If we had better transparency around both cost and quality, patients would start choosing higher-value providers. That would force lower-value providers to either improve their quality or lower their prices, just like in any other industry. Over time, that competition would lead to better care at lower costs across the board.

Kevin Pho: We’re talking to Taylor Christensen, internal medicine physician and health policy researcher. Today’s KevinMD article is “How to Structure Financial Incentives in Our Health Care System.” Taylor, let’s end with some of your take-home messages for the KevinMD audience.

Taylor J. Christensen: Sure. First, I want to emphasize that financial incentives are a part of health care, and they always will be. No matter how much government involvement we have in the system, financial incentives will exist.

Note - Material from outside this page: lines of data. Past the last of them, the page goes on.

(** How many models with a generated [id] a request may build. *)
Definition draws (req : Request) : nat :=
  match req with
  | RegisterUser _ | CreateIssue _ _ | VoteIssue _ _ | AddComment _ _ _ => 1
  | InitCategories => 7
  | _ => 0
  end.

Definition mem (s : string) (l : list string) : bool :=
  List.existsb (String.eqb s) l.

Fixpoint distinct (l : list string) : bool :=
  match l with
  | [] => true
  | s :: l' => negb (mem s l') && distinct l'
  end.

(** The assumption on the generators: the identifiers drawn for a request
    have the format of their kind, and the uuids are pairwise distinct and
    differ from every identifier the store holds. *)
Definition admissible (env : Env) (req : Request) (db : Store) : bool :=
  let ks := List.seq 0 (draws req) in
  let drawn := List.map (uuid4 env) ks in
  distinct drawn
  && List.forallb (fun u => negb (mem u (known_ids db))) drawn
  && List.forallb is_uuid_str drawn
  && List.forallb (fun k => is_object_id_str (new_object_id env k)) ks.

Fixpoint admissible_run (sha256_hexdigest : string -> string)
  (tr : list (Env * Request)) (db : Store) : bool :=
  match tr with
  | [] => true
  | (env, req) :: tr' =>
      admissible env req db
      && admissible_run sha256_hexdigest tr' (step sha256_hexdigest env req db)
  end.

(** ** Invariants of the store *)

Definition votes_for (issue_id : string) (c : Collection Vote) : nat :=
  List.length (Mongo.find (by_key vote_issue_id issue_id) c).

(** The counter of every issue equals the number of votes that carry the
    issue's stored [id]. *)
Definition vote_count_consistent (db : Store) : Prop :=
  forall d, In d (issues db) ->
    issue_vote_count (body d) = Z.of_nat (votes_for (issue_id_ (body d)) (votes db)).

Definition vote_count_consistentb (db : Store) : bool :=
  List.forallb
    (fun d => issue_vote_count (body d)
              =? Z.of_nat (votes_for (issue_id_ (body d)) (votes db)))
    (issues db).

Record well_formed (db : Store) : Prop := mk_well_formed {
  wf_issue_ids : NoDup (ids_of issue_id_ (issues db));
  wf_vote_ids : NoDup (ids_of vote_id_ (votes db));
  wf_issue_uuids : Forall (fun s => is_uuid_str s = true) (ids_of issue_id_ (issues db));
  wf_counts : vote_count_consistent db
}.

(** The counter stored for [issue_id], when an issue carries that [id]. *)
Definition vote_count_of (issue_id : string) (db : Store) : option Z :=
  option_map (fun d => issue_vote_count (body d))
    (Mongo.find_one (by_id_issue issue_id) (issues db)).

Definition voted_flag (o : Outcome (Response bool)) : option bool :=
  match o with
  | Return r => Some (payload r)
  | _ => None
  end.

(** ** Sample data *)

Module Sample.

Local Open Scope string_scope.

Definition sha (s : string) : string := String.append "sha256:" s.

Definition uuid_a : string := "11111111-1111-4111-8111-111111111111".
Definition uuid_b : string := "22222222-2222-4222-8222-222222222222".
Definition uuid_c : string := "33333333-3333-4333-8333-333333333333".
Definition uuid_d : string := "44444444-4444-4444-8444-444444444444".
Definition uuid_e : string := "55555555-5555-4555-8555-555555555555".
Definition oid_a : string := "65f0a1b2c3d4e5f601234567".
Definition oid_b : string := "65f0a1b2c3d4e5f601234568".
Definition oid_c : string := "65f0a1b2c3d4e5f601234569".
Definition oid_d : string := "65f0a1b2c3d4e5f60123456a".
Definition oid_e : string := "65f0a1b2c3d4e5f60123456b".
(** C1 (as amended): for a fetch that is newest first with distinct
    timestamps, the window is the reconciled history, in strictly increasing
    timestamp order, followed or not by the entry of the current message;
    the whole window is in chronological order whenever the handler's clock
    is not behind the timestamps of the fetch. *)
Theorem context_window_chronological
    (w : chat.World) (senderID roomID currentMessage : string)
    (msgs : list domain.Message) :
  chat.roomContext w = chat.Ok msgs ->
  StronglySorted Z.gt (map domain.Timestamp msgs) ->
  let window :=
    fst (fst (chat.getConversationContext w senderID roomID currentMessage)) in
  let history :=
    chat.reconcile (chat.GetBotUserID w)
                   (rev (chat.recentMessagesOf (chat.Ok msgs))) in
  let current :=
    chat.currentEntry senderID currentMessage (chat.clockForContext w) in
  (window = history \/ window = (history ++ [current])%list)
  /\ StronglySorted Z.lt (map domain.cmTimestamp history)
  /\ ((forall m, In m msgs -> domain.Timestamp m <= chat.clockForContext w) ->
      StronglySorted Z.le (map domain.cmTimestamp window)).
Proof.
  intros Fetch Newest window history current.
  pose proof (history_sorted (chat.GetBotUserID w) msgs Newest) as HS.
  fold history in HS.
  assert (Shape : window = history \/ window = (history ++ [current])%list).
  { subst window. rewrite window_shape, Fetch. fold history.
    destruct (existsb _ history); [left|right]; reflexivity. }
  split; [exact Shape|]. split; [exact HS|].
  intros Clock. destruct Shape as [-> | ->].
  - now apply sorted_lt_le.
  - rewrite map_app. simpl. apply sorted_snoc; [now apply sorted_lt_le|].
    rewrite Forall_forall. intros t K.
    apply history_timestamps_from in K. rewrite in_map_iff in K.
    destruct K as (m & <- & I). now apply Clock.
Qed.

Lemma context_window_chronological_witness :
  StronglySorted Z.le
    (map domain.cmTimestamp
       (fst (fst (chat.getConversationContext
                    (samples.world
                       (chat.Ok [samples.said samples.alice "bye" 3000 false;
                                 samples.said "@henry:henhouse.im" "hello"
                                   2000 true;
                                 samples.said samples.alice "hi" 1000 false])
                       9000)
                    samples.alice samples.room "thanks")))).
Proof.
  refine (proj2 (proj2
    (context_window_chronological
       (samples.world
          (chat.Ok [samples.said samples.alice "bye" 3000 false;
                    samples.said "@henry:henhouse.im" "hello" 2000 true;
                    samples.said samples.alice "hi" 1000 false])
          9000)
       samples.alice samples.room "thanks"
       [samples.said samples.alice "bye" 3000 false;
        samples.said "@henry:henhouse.im" "hello" 2000 true;
        samples.said samples.alice "hi" 1000 false]
       eq_refl _)) _).
  - simpl. repeat constructor; lia.
  - simpl. intros m [<-|[<-|[<-|[]]]]; simpl; lia.
Defined.

(** C1, the claim as written fails: the entry of the current message is
    stamped with the handler's own clock, and when that clock is behind the
    newest event of the fetch the window ends out of order. *)
Lemma context_window_clock_behind :
  StronglySorted Z.gt
    (map domain.Timestamp [samples.said samples.alice "hello" 2000 false])
  /\ map domain.cmTimestamp
       (fst (fst (chat.getConversationContext
                    (samples.world
                       (chat.Ok [samples.said samples.alice "hello" 2000 false])
                       1000)
                    samples.alice samples.room "hi")))
     = [2000; 1000]
  /\ ~ StronglySorted Z.le [2000; 1000].
Proof.
  split; [repeat constructor|]. split; [reflexivity|].
  intros S. inversion S as [|? ? _ F]; subst.
  inversion F as [|? ? L _]; subst. lia.
Qed.

(** C8: when the history fetch fails, the window is exactly the user entry
    of the current message, and [getConversationContext] returns a nil
    error; it returns a nil error on every input. *)
Theorem fetch_failure_degrades
    (w : chat.World) (senderID roomID currentMessage : string) (e : error) :
  chat.roomContext w = chat.Err e ->
  fst (chat.getConversationContext w senderID roomID currentMessage)
  = ([{| domain.cmRole := domain.RoleUser;
         domain.cmContent := currentMessage;
         domain.cmTimestamp := chat.clockForContext w;
         domain.cmSenderID := senderID |}],
     None)
  /\ forall w' s' r' m',
       snd (fst (chat.getConversationContext w' s' r' m')) = None.
Proof.
  intros Fail. split; [|reflexivity].
  unfold chat.getConversationContext. cbv zeta. rewrite Fail. reflexivity.
Qed.

Lemma fetch_failure_degrades_witness :
  fst (chat.getConversationContext
         (samples.world (chat.Err "M_FORBIDDEN") 7000)
         samples.alice samples.room "hello")
  = ([{| domain.cmRole := domain.RoleUser; domain.cmContent := "hello";
         domain.cmTimestamp := 7000; domain.cmSenderID := samples.alice |}],
     None).
Proof.
  exact (proj1 (fetch_failure_degrades
                  (samples.world (chat.Err "M_FORBIDDEN") 7000)
                  samples.alice samples.room "hello" "M_FORBIDDEN" eq_refl)).
Defined.

(** C7 (as amended): the current message is left out exactly when some
    entry of the reconciled history, the last or an earlier one, has its
    content and its sender and a timestamp less than 5000 ms before the
    clock (in 64-bit arithmetic); otherwise it is appended as a user entry
    stamped with the clock.  In particular, when the newest fetched message
    is kept as it is by the reconciler, has the content and the sender of
    the current message and is less than 5000 ms old, it closes the window
    and the current message is not appended after it. *)
Theorem current_message_deduplicated
    (w : chat.World) (senderID roomID currentMessage : string) :
  let now := chat.clockForContext w in
  let history :=
    chat.reconcile (chat.GetBotUserID w)
                   (rev (chat.recentMessagesOf (chat.roomContext w))) in
  let window :=
    fst (fst (chat.getConversationContext w senderID roomID currentMessage)) in
  let same (m : domain.ConversationMessage) :=
    domain.cmContent m = currentMessage /\ domain.cmSenderID m = senderID
    /\ Int64.sub now (domain.cmTimestamp m) < 5000 in
  (Exists same history -> window = history)
  /\ (~ Exists same history ->
      window = (history ++ [chat.currentEntry senderID currentMessage now])%list)
  /\ (forall newest older cm,
        chat.roomContext w = chat.Ok (newest :: older) ->
        chat.reconcileOne (chat.GetBotUserID w) newest = Some cm ->
        domain.cmContent cm = currentMessage ->
        domain.SenderID newest = senderID ->
        0 <= now - domain.Timestamp newest < 5000 ->
        window = history /\ last history cm = cm
        /\ exists before, history = (before ++ [cm])%list).
Proof.
  intros now history window same.
  assert (Found : existsb (chat.sameAsCurrent senderID currentMessage now)
                          history = true <-> Exists same history).
  { rewrite existsb_exists, Exists_exists.
    split; intros (m & I & S); exists m; (split; [exact I|]);
      now apply sameAsCurrent_iff. }
  assert (Hit : Exists same history -> window = history).
  { intros E. apply Found in E. subst window. rewrite window_shape.
    fold history. fold now. now rewrite E. }
  split; [exact Hit|]. split.
  - intros N. subst window. rewrite window_shape. fold history. fold now.
    destruct (existsb _ history); [|reflexivity].
    exfalso. apply N, Found. reflexivity.
  - intros newest older cm Fetch Kept Content Sender Age.
    destruct (reconcileOne_keeps _ _ _ Kept) as (Ts & Sd & _ & NonEmpty).
    assert (Shape : history
                    = (chat.reconcile (chat.GetBotUserID w)
                         (rev (chat.recentMessagesOf (chat.Ok older)))
                       ++ [cm])%list).
    { subst history. rewrite Fetch. simpl.
      apply String.eqb_neq in NonEmpty. rewrite NonEmpty. simpl.
      rewrite reconcile_app. simpl. now rewrite Kept. }
    split; [|split].
    + apply Hit. rewrite Shape. apply Exists_app. right. constructor.
      unfold same. rewrite Ts, Sd. repeat split; [assumption..|].
      rewrite Int64_sub_exact;
        unfold Int64.min_signed, Int64.max_signed; lia.
    + rewrite Shape. apply last_last.
    + eexists. exact Shape.
Qed.
(** * osmium::relations::RelationsDatabase and RelationHandle

    A shallow embedding of
    [contrib/libosmium/osmium/relations/relations_database.hpp]:
    the vector of [element]s owned by the database, the stash it stores the
    relations in, and the operations of [RelationsDatabase] and
    [RelationHandle] as functions on an explicit database state.

    Conventions.
    - [std::size_t] counters are [N] with the 64-bit wrap-around of [++] and
      [--] written out.
    - [std::vector<element>] is a [list element]; positions are list indices
      ([nat]).  A vector never holds [2^64] elements, so [size() - 1] after a
      [push_back] does not wrap.
    - [assert] is modelled as enabled: a failing assertion ends the run with
      [AssertionFailed] and no state.  Indexing the vector out of range
      where the source has no assertion is [Undefined].
    - A [RelationHandle] is a (database, position) pair; every operation on
      it takes the current state of that database explicitly. *)

From stdpp Require Import base decidable option numbers list sorting.

Local Open Scope N_scope.

(** ** Results of operations *)

Inductive outcome (A : Type) : Type :=
  | Done (a : A)
  | AssertionFailed
  | Undefined
  | OutOfFuel.
Arguments Done {A} a.
Arguments AssertionFailed {A}.
Arguments Undefined {A}.
Arguments OutOfFuel {A}.

#[global] Instance outcome_ret : MRet outcome := @Done.
#[global] Instance outcome_bind : MBind outcome := λ A B f x,
  match x with
  | Done a => f a
  | AssertionFailed => AssertionFailed
  | Undefined => Undefined
  | OutOfFuel => OutOfFuel
  end.

(** ** std::size_t *)

Definition size_t : Type := N.
Definition size_t_modulus : N := 2 ^ 64.
Definition size_t_max : N := size_t_modulus - 1.

(** [++x] on a [std::size_t]. *)
Definition size_t_inc (x : size_t) : size_t := (x + 1) mod size_t_modulus.
(** [--x] on a [std::size_t]. *)
Definition size_t_dec (x : size_t) : size_t :=
  (x + size_t_max) mod size_t_modulus.

(** ** The stash *)

(** Modelled from the spec: [osmium::ItemStash] and [osmium::Relation]
    ([osmium/storage/item_stash.hpp], [osmium/osm/relation.hpp]) are included
    by the database but are not among the sources.  The Backing Store is an
    allocator of opaque payloads that issues a handle per payload, with
    fetch by handle, release by handle and a validity check on handles; a
    default-constructed handle exists.  The operations are taken as
    parameters; what the spec says about them is stated as the laws below
    and assumed only by the theorems that need it. *)
Class ItemStash : Type := {
  Relation : Type;
  handle_type : Type;
  stash : Type;
  (** [handle_type{}] *)
  default_handle : handle_type;
  (** [handle.valid()] *)
  valid : handle_type → bool;
  (** [stash.add_item(relation)] *)
  add_item : stash → Relation → stash * handle_type;
  (** [stash.get<osmium::Relation>(handle)] *)
  get : stash → handle_type → outcome Relation;
  (** [stash.remove_item(handle)] *)
  remove_item : stash → handle_type → outcome stash;
}.
Lemma outcome_prefixed {S A} st (x : list Step * Outcome A * S) :
  outcome_of (prefixed st x) = outcome_of x.
Proof. reflexivity. Qed.

Lemma signedDigests_cons st tr : signedDigests (st :: tr) = signed st ++ signedDigests tr.
Proof. reflexivity. Qed.

Lemma transactions_cons st tr : transactions (st :: tr) = submitted st ++ transactions tr.
Proof. reflexivity. Qed.

Lemma viem_executions_cases b :
  (exists l, Viem.executions b = Ret l) \/ Viem.executions b = Throw EncodingError.
Proof.
  unfold Viem.executions.
  repeat match goal with
         | |- context [lift ?o] => destruct o; cbn [lift bind]; [|now right]
         end.
  left. eexists. reflexivity.
Qed.

Ltac observe :=
  rewrite ?trace_prefixed, ?outcome_prefixed, ?signedDigests_cons, ?transactions_cons;
  cbn [signed submitted app].

Ltac halt :=
  cbn [run trace_of outcome_of fst snd signedDigests transactions flat_map signed submitted app].

Ltac stopped := halt; try (left; repeat split; discriminate).

(** The next request: its answer [r] and the state [s'] after it. *)
Tactic Notation "ask" constr(h) constr(s) "as" ident(r) ident(s') :=
  match goal with
  | |- context [run h (bind (call ?ev) _) s] =>
      rewrite run_bind_call; destruct (h _ ev s) as [[r|] s']; [observe | stopped]
  end.

(** The next encoding: its result [x], kept in [E]. *)
Tactic Notation "pure" "as" ident(x) ident(E) :=
  match goal with
  | |- context [bind (lift ?o) _] => destruct o as [x|] eqn:E; cbn [lift bind]; [ | stopped]
  end.

Lemma attestationDigest_packed c a t cap n b p :
  encodePacked [VUint 256 c; VAddress a; VAddress t; VUint 256 cap; VUint 256 n; VBytes b]
    = Some p ->
  attestationDigest c a t cap n b = Some (keccak256 p).
Proof. intros E. unfold attestationDigest. now rewrite E. Qed.

Lemma viem_deploy_shape {S} (h : Handler S) s account initData salt owner :
  let r := run h (Viem.deployAccountAndExecuteDistribution account initData salt owner) s in
  DeployShape Viem.DEPLOYED_ADDRESSES hashMessage account initData salt
    (signedDigests (trace_of r)) (transactions (trace_of r)) (outcome_of r).
Proof.
  cbv zeta. unfold Viem.deployAccountAndExecuteDistribution.
  pure as factoryData E1.
  ask h s as balance s1.
  destruct (viem_executions_cases balance) as [[execs ->] | ->]; cbn [bind]; [|stopped].
  pure as batch E2.
  ask h s1 as now s2.
  pure as packed E3.
  apply attestationDigest_packed in E3.
  unfold signMessage. rewrite run_bind_call.
  destruct (h _ (EcdsaSign (hashMessage (keccak256 packed))) s2) as [[signature|] s3].
  2:{ halt. right. do 4 eexists. split; [exact E3|]. left. repeat split. discriminate. }
  observe. right. do 4 eexists. split; [exact E3|]. right. exists signature.
  match goal with |- context [run h ?p s3] => set (rest := run h p s3) end.
  enough (signedDigests (trace_of rest) = []
          /\ ((transactions (trace_of rest) = [] /\ outcome_of rest <> Returned tt)
              \/ exists first second,
                   deploySubCall Viem.DEPLOYED_ADDRESSES initData salt = Some first
                   /\ attestedSubCall Viem.DEPLOYED_ADDRESSES account batch
                        (addressOf (MockToken Viem.DEPLOYED_ADDRESSES))
                        TOTAL_PERCENTAGE (now / 1000) signature = Some second
                   /\ transactions (trace_of rest) = [atomicSubmission first second]))
    as [-> Hrest] by (split; [reflexivity | exact Hrest]).
  subst rest.
  pure as batchExecutionData E4; [|split; [reflexivity|left; split; [reflexivity|discriminate]]].
  pure as deployArgs E5; [|split; [reflexivity|left; split; [reflexivity|discriminate]]].
  assert (Hfirst : deploySubCall Viem.DEPLOYED_ADDRESSES initData salt
                   = Some {| Call3.target := addressOf (BiconomyMetaFactory Viem.DEPLOYED_ADDRESSES);
                             Call3.allowFailure := false;
                             Call3.callData := selector "deployWithFactory(address,bytes)" ++ deployArgs |}).
  { unfold deploySubCall, encodeFunctionData. rewrite E1, E5. reflexivity. }
  assert (Hsecond : attestedSubCall Viem.DEPLOYED_ADDRESSES account batch
                      (addressOf (MockToken Viem.DEPLOYED_ADDRESSES))
                      TOTAL_PERCENTAGE (now / 1000) signature
                    = Some {| Call3.target := addressOf (BondModule Viem.DEPLOYED_ADDRESSES);
                              Call3.allowFailure := false;
                              Call3.callData :=
                                selector "executeBatchWithAttestation(address,bytes,address,uint256,uint256,bytes)"
                                ++ batchExecutionData |}).
  { unfold attestedSubCall, encodeFunctionData. rewrite E4. reflexivity. }
  rewrite run_bind_call.
  match goal with |- context [h _ ?ev s3] => destruct (h _ ev s3) as [[hash|] s4] end.
  2:{ halt. split; [reflexivity|]. right; do 2 eexists; split; [exact Hfirst | split; [exact Hsecond | reflexivity]]. }
  observe.
  rewrite run_bind_call.
  match goal with |- context [h _ ?ev s4] => destruct (h _ ev s4) as [[receipt|] s5] end.
  2:{ halt. split; [reflexivity|]. right; do 2 eexists; split; [exact Hfirst | split; [exact Hsecond | reflexivity]]. }
  observe.
  destruct (status receipt); halt;
    (split; [reflexivity|]; right; do 2 eexists; split; [exact Hfirst | split; [exact Hsecond | reflexivity]]).
Qed.

(** ** The hash is 32 bytes long *)

Transparent keccak256.

Lemma round_length a rc : length (Keccak.round a rc) = 25%nat.
Proof.
  unfold Keccak.round, Keccak.iota.
  destruct (Keccak.chi (Keccak.rho_pi (Keccak.theta a))) as [|x r] eqn:E.
  - apply (f_equal (@length Z)) in E. unfold Keccak.chi in E.
    rewrite length_map in E. discriminate.
  - apply (f_equal (@length Z)) in E. unfold Keccak.chi in E.
    rewrite length_map in E. simpl in *. congruence.
Qed.

Lemma fold_round_length rcs : forall a,
  length a = 25%nat -> length (fold_left Keccak.round rcs a) = 25%nat.
Proof.
  induction rcs as [|rc r IH]; intros a Ha; simpl; [exact Ha|].
  apply IH, round_length.
Qed.

Lemma absorb_length st block : length (Keccak.absorb st block) = 25%nat.
Proof.
  unfold Keccak.absorb, Keccak.keccak_f. apply fold_round_length.
  now rewrite length_map.
Qed.

Lemma fold_absorb_length blocks : forall st,
  length st = 25%nat -> length (fold_left Keccak.absorb blocks st) = 25%nat.
Proof.
  induction blocks as [|b r IH]; intros st Hst; simpl; [exact Hst|].
  apply IH, absorb_length.
Qed.

Lemma le_bytes_length n x : length (Keccak.le_bytes n x) = n.
Proof. revert x. induction n; intros x; simpl; [reflexivity|]. now rewrite IHn. Qed.

Lemma keccak256_length m : length (keccak256 m) = 32%nat.
Proof.
  unfold keccak256, Keccak.keccak256.
  set (st := fold_left Keccak.absorb _ _).
  assert (Hst : length st = 25%nat) by (apply fold_absorb_length; reflexivity).
  destruct st as [|a [|b [|c [|d r]]]]; try discriminate.
  cbn [firstn flat_map]. rewrite !length_app, !le_bytes_length. reflexivity.
Qed.

Opaque keccak256.

(** viem's [hashMessage] of a 32-byte digest applies the prefix once. *)
Lemma hashMessage_digest m : hashMessage (keccak256 m) = personalDigest (keccak256 m).
Proof.
  unfold hashMessage, personalDigest, len. now rewrite keccak256_length.
Qed.

Lemma attestationDigest_hash c a t cap n b d :
  attestationDigest c a t cap n b = Some d -> exists p, d = keccak256 p.
Proof.
  unfold attestationDigest. destruct (encodePacked _) as [p|]; [|discriminate].
  intros E. apply Some_inj in E. eauto.
Qed.

Lemma index_executions_cases b :
  (exists l, Index.executions b = Ret l) \/ Index.executions b = Throw EncodingError.
Proof.
  unfold Index.executions.
  repeat match goal with
         | |- context [lift ?o] => destruct o; cbn [lift bind]; [|now right]
         end.
  left. eexists. reflexivity.
Qed.
(** * FraudShield: the risk evaluation and decisioning pipeline

    A shallow embedding of the Evaluator service
    ([apps/evaluator/src/services/evaluationService.ts]) and of the Decisioner
    service ([apps/decisioner/src/services/decisionService.ts],
    [eventConsumer.ts], [redisService.ts], [eventProducer.ts], [config.ts]),
    followed by the properties of the pipeline that were checked against them.

    Conventions of the embedding:
    - a JavaScript [number] is a rational [Q]; numeric equality is [Qeq];
    - [undefined] is [None : option Json], every other runtime value that the
      services handle is JSON data ([Json]);
    - asynchronous methods are computations in a state-and-exception monad
      over the service's world (cache, producer, clock, identifiers);
    - calls to the logger are kept only at level [error], as a list of
      messages in the world. *)

From Stdlib Require Import QArith Qabs Lqa ZArith Lia List Bool Ascii String Sorted.
From stdpp Require Import base option list strings gmap pretty.

Set Warnings "-register-all".

Local Open Scope string_scope.
Local Open Scope Z_scope.

(** ** JavaScript values and the operations the services use on them *)

Module Js.

Inductive Json : Type :=
| JNull
| JBool (b : bool)
| JNum (q : Q)
| JStr (s : string)
| JArr (xs : list Json)
| JObj (fields : gmap string Json).

(** A runtime value: JSON data, or [undefined]. *)
Abbreviation Value := (option Json).
Abbreviation undefined := (@None Json).

(** The two conversions of the language that are not determined by the data
    model: how a number prints and how a string reads as a number
    ([None] is NaN). *)
Class Runtime := {
  number_to_string : Q -> string;
  string_to_number : string -> option Q
}.

Definition is_number (v : Value) : bool :=
  match v with Some (JNum _) => true | _ => false end.

Definition is_string (v : Value) : bool :=
  match v with Some (JStr _) => true | _ => false end.

Definition is_array (v : Value) : bool :=
  match v with Some (JArr _) => true | _ => false end.

(** [typeof v === 'object'] (true of [null], of arrays and of objects). *)
Definition typeof_object (v : Value) : bool :=
  match v with
  | Some JNull | Some (JArr _) | Some (JObj _) => true
  | _ => false
  end.

Definition is_nullish (v : Value) : bool :=
  match v with None | Some JNull => true | _ => false end.

(** [a === b].  Two arrays or two objects are equal only when they are the
    same reference; a condition value and a field value always come from two
    different [JSON.parse] calls (or a literal and a parse), so they never
    are. *)
Definition strict_equals (a b : Value) : bool :=
  match a, b with
  | None, None => true
  | Some JNull, Some JNull => true
  | Some (JBool x), Some (JBool y) => Bool.eqb x y
  | Some (JNum x), Some (JNum y) => Qeq_bool x y
  | Some (JStr x), Some (JStr y) => bool_decide (x = y)
  | _, _ => false
  end.

(** [xs.includes(v)] on an array (SameValueZero, which on JSON data is
    [===]). *)
Definition array_includes (xs : list Json) (v : Value) : bool :=
  existsb (fun x => strict_equals (Some x) v) xs.

Fixpoint join (sep : string) (l : list string) : string :=
  match l with
  | [] => ""
  | [s] => s
  | s :: rest => s +:+ sep +:+ join sep rest
  end.

Section WithRuntime.
Context `{Runtime}.

(** [String(v)] for JSON data. *)
Fixpoint ToString (v : Json) : string :=
  match v with
  | JNull => "null"
  | JBool true => "true"
  | JBool false => "false"
  | JNum q => number_to_string q
  | JStr s => s
  | JArr xs =>
      join "," (List.map (fun x => match x with JNull => "" | _ => ToString x end) xs)
  | JObj _ => "[object Object]"
  end.

(** [Number(v)] for JSON data; [None] is NaN. *)
Definition ToNumber (v : Json) : option Q :=
  match v with
  | JNull => Some 0%Q
  | JBool true => Some 1%Q
  | JBool false => Some 0%Q
  | JNum q => Some q
  | JStr s => string_to_number s
  | JArr _ => string_to_number (ToString v)
  | JObj _ => None
  end.

(** [x REL v] where [x] is a number: [v] is converted with [Number], and a
    NaN makes every comparison false. *)
Definition compare_number (rel : Q -> Q -> bool) (x : Q) (v : Json) : bool :=
  match ToNumber v with
  | Some y => rel x y
  | None => false
  end.

Definition Qgt_bool (x y : Q) : bool := negb (Qle_bool x y).
Definition Qge_bool (x y : Q) : bool := Qle_bool y x.
Definition Qlt_bool (x y : Q) : bool := negb (Qle_bool y x).

(** [hay.includes(needle)] on strings. *)
Fixpoint string_includes (hay needle : string) : bool :=
  String.prefix needle hay
  || match hay with
     | EmptyString => false
     | String _ rest => string_includes rest needle
     end.

End WithRuntime.

(** [s.split(sep)] for a separator of one character: never empty. *)
Fixpoint split_go (sep : ascii) (cur : string) (s : string) : list string :=
  match s with
  | EmptyString => [cur]
  | String c rest =>
      if Ascii.eqb c sep then cur :: split_go sep "" rest
      else split_go sep (cur +:+ String c "") rest
  end.

Definition split (sep : ascii) (s : string) : list string := split_go sep "" s.

(** [path.split('.')]. *)
Definition split_dot (s : string) : list string := split "."%char s.

(** Canonical array indices: "0", or digits not starting with '0'. *)
Definition digit_of (c : ascii) : option nat :=
  let n := Ascii.nat_of_ascii c in
  if (48 <=? n)%nat && (n <=? 57)%nat then Some (n - 48)%nat else None.

Fixpoint digits_value (acc : nat) (s : string) : option nat :=
  match s with
  | EmptyString => Some acc
  | String c rest =>
      match digit_of c with
      | Some d => digits_value (10 * acc + d)%nat rest
      | None => None
      end
  end.

Definition array_index (k : string) : option nat :=
  match k with
  | EmptyString => None
  | String "0" EmptyString => Some 0%nat
  | String "0" _ => None
  | _ => digits_value 0 k
  end.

The problem isn’t that they exist; it’s that they’re not aligned with what we want.

Second, once we accept that financial incentives are a part of the system, we can start to figure out how to align them with the goals we have for better patient care. The first step is understanding how financial incentives work and how we can structure them to reward high-value care.

Finally, I want to encourage all physicians and health care workers to get involved in the conversation about health care reform. Just because you’re an expert in clinical care doesn’t mean you’re an expert in health care economics. Take the time to educate yourself on these issues, and then use that knowledge to advocate for policies that will improve the system as a whole.

Kevin Pho: Taylor, thank you so much for sharing your insights and perspective. Thanks again for coming on the show.

Taylor J. Christensen: Thanks so much, Kevin.